● Your task: From the data below, copy exactly the lines that lie between the one holding "is stated of" and the one holding "Replaces the [j]-th", including both, and nothing more.

_ _ _ _ _

(* ===== verification/Store.v ===== *)
(** * The storage layer (src/internal/store/pg.go)

    The [Store] interface of pg.go as a typeclass over the store's
    state: each operation takes the state and returns its result and
    the new state, as a method call on a [*PostgresStore] changes the
    database.  [PostgresStore] implements it: each method builds one
    SQL text with its arguments, runs it with [SqlText.db_run] on the
    database at the current [now()], and scans the returned rows.
    The query builders of [List] and [Summary] follow the code line by
    line (clause list, argument list, [$n] numbering from
    [len(args)+1], [sqlx.Rebind], the [ORDER BY ... LIMIT %d OFFSET %d]
    suffix).  The raw-string SQL literals of pg.go are written with
    their line breaks and indentation collapsed to single spaces, which
    the lexer treats alike.  [List]'s [rows.Next()] loop reads a
    [rows_stream], which the driver may end with an error; the database
    model of [Sql] always delivers complete results, so the error case
    is stated of the loop itself ([List_loop_drops_error]). *)

From S2P Require Import Prelude GoStrconv Model Sql SqlText.
From Stdlib Require Import Ascii String.

(** ** The interface, pg.go lines 13-20

    [List] returns a Go slice, which may be [nil]: [None] is the nil
    slice, [Some l] a non-nil one (possibly empty). *)
Class Store (S : Type) := {
  Create : Subscription -> S -> res unit * S;
  Get : uuid -> S -> res Subscription * S;
  Update : Subscription -> S -> res unit * S;
  Delete : uuid -> S -> res unit * S;
  List : Z -> Z -> option uuid -> option string -> S -> res (option (list Subscription)) * S;
  Summary : string -> string -> option uuid -> option string -> S -> res Z * S
}.

(** ** [sqlx.Rebind(sqlx.DOLLAR, q)]

    Replaces the [j]-th ['?'] of [q] by [$j]; the rest of [q] is kept.
    (Library code: jmoiron/sqlx bind.go.) *)
Fixpoint rebind_loop (cs : list ascii) (j : Z) : list ascii :=
  match cs with
  | [] => []
  | c :: cs' =>
      if Ascii.eqb c "?"%char then
        ("$"%char :: list_ascii_of_string (format_d (j + 1))) ++ rebind_loop cs' (j + 1)
      else c :: rebind_loop cs' j
  end.

Definition Rebind_DOLLAR (q : string) : string :=
  string_of_list_ascii (rebind_loop (list_ascii_of_string q) 0).

(** ** Scanning a row into a [Subscription] ([Rows.Scan]) *)

Definition scan_err : go_error := ErrScan "sql: Scan error: unsupported conversion".

Definition scan_subscription (row : list sql_value) : res Subscription :=
  match row with
  | [VUuid id; VText sn; VInt p; VUuid uid; VText sd; ed; VTime ca] =>
      match ed with
      | VNull => Ok (mkSubscription id sn p uid sd None ca)
      | VText e => Ok (mkSubscription id sn p uid sd (Some e) ca)
      | _ => Err scan_err
      end
  | _ => Err scan_err
  end.

(** [row.Scan(&total)] into a Go [int]: a value beyond 64 bits is an
    error of the conversion, not a wrapped number. *)
Definition scan_int (v : sql_value) : res Z :=
  match v with
  | VInt z => if in_int z then Ok z else Err (ErrScan "converting driver.Value type: value out of range")
  | _ => Err scan_err
  end.

(** [QueryRow]: the first row, or [ErrNoRows] at [Scan]. *)
Definition first_row (r : exec_result) : res (list sql_value) :=
  match r with
  | RRows (row :: _) => Ok row
  | _ => Err ErrNoRows
  end.

(** database/sql [Rows] as lib/pq delivers them: rows, ended either
    by the end of the result or by an error (a lost connection, an
    error the server reports mid-result), which [rows.Next()] turns
    into [false] and keeps for [rows.Err()]. *)
Inductive rows_stream :=
  | RSEnd
  | RSErr (e : go_error)
  | RSRow (row : list sql_value) (rest : rows_stream).

(** The rows of a result, then [tail]. *)
Fixpoint rows_of (rows : list (list sql_value)) (tail : rows_stream) : rows_stream :=
  match rows with [] => tail | row :: rows' => RSRow row (rows_of rows' tail) end.

(** Lines 117-126, [var res []Subscription; for rows.Next() { ...;
    res = append(res, s) }; return res, nil]: the slice stays [nil]
    when there is no row, and the loop never asks [rows.Err()]. *)
Fixpoint scan_rows (rows : rows_stream) (acc : option (list Subscription))
    : res (option (list Subscription)) :=
  match rows with
  | RSEnd | RSErr _ => Ok acc
  | RSRow row rows' =>
      s <- scan_subscription row;;
      scan_rows rows' (Some (default [] acc ++ [s]))
  end.

(** The state of a [PostgresStore]: the database behind [s.db] and the
    time at which the next statement runs. *)
Record pg := mkPg { pg_db : db; pg_now : time }.

Definition set_db (s : pg) (d : db) : pg := mkPg d (pg_now s).

Module PostgresStore.

(** ** Create, pg.go lines 31-39 *)
Definition create_query : string :=
  "insert into subscriptions (id, service_name, price, user_id, start_date, end_date, created_at) values ($1, $2, $3, $4, $5, $6, now())".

_ _ _ _ _

● Task answer:
    is stated of the loop itself ([List_loop_drops_error]). *)

From S2P Require Import Prelude GoStrconv Model Sql SqlText.
From Stdlib Require Import Ascii String.

(** ** The interface, pg.go lines 13-20

    [List] returns a Go slice, which may be [nil]: [None] is the nil
    slice, [Some l] a non-nil one (possibly empty). *)
Class Store (S : Type) := {
  Create : Subscription -> S -> res unit * S;
  Get : uuid -> S -> res Subscription * S;
  Update : Subscription -> S -> res unit * S;
  Delete : uuid -> S -> res unit * S;
  List : Z -> Z -> option uuid -> option string -> S -> res (option (list Subscription)) * S;
  Summary : string -> string -> option uuid -> option string -> S -> res Z * S
}.

(** ** [sqlx.Rebind(sqlx.DOLLAR, q)]

    Replaces the [j]-th ['?'] of [q] by [$j]; the rest of [q] is kept.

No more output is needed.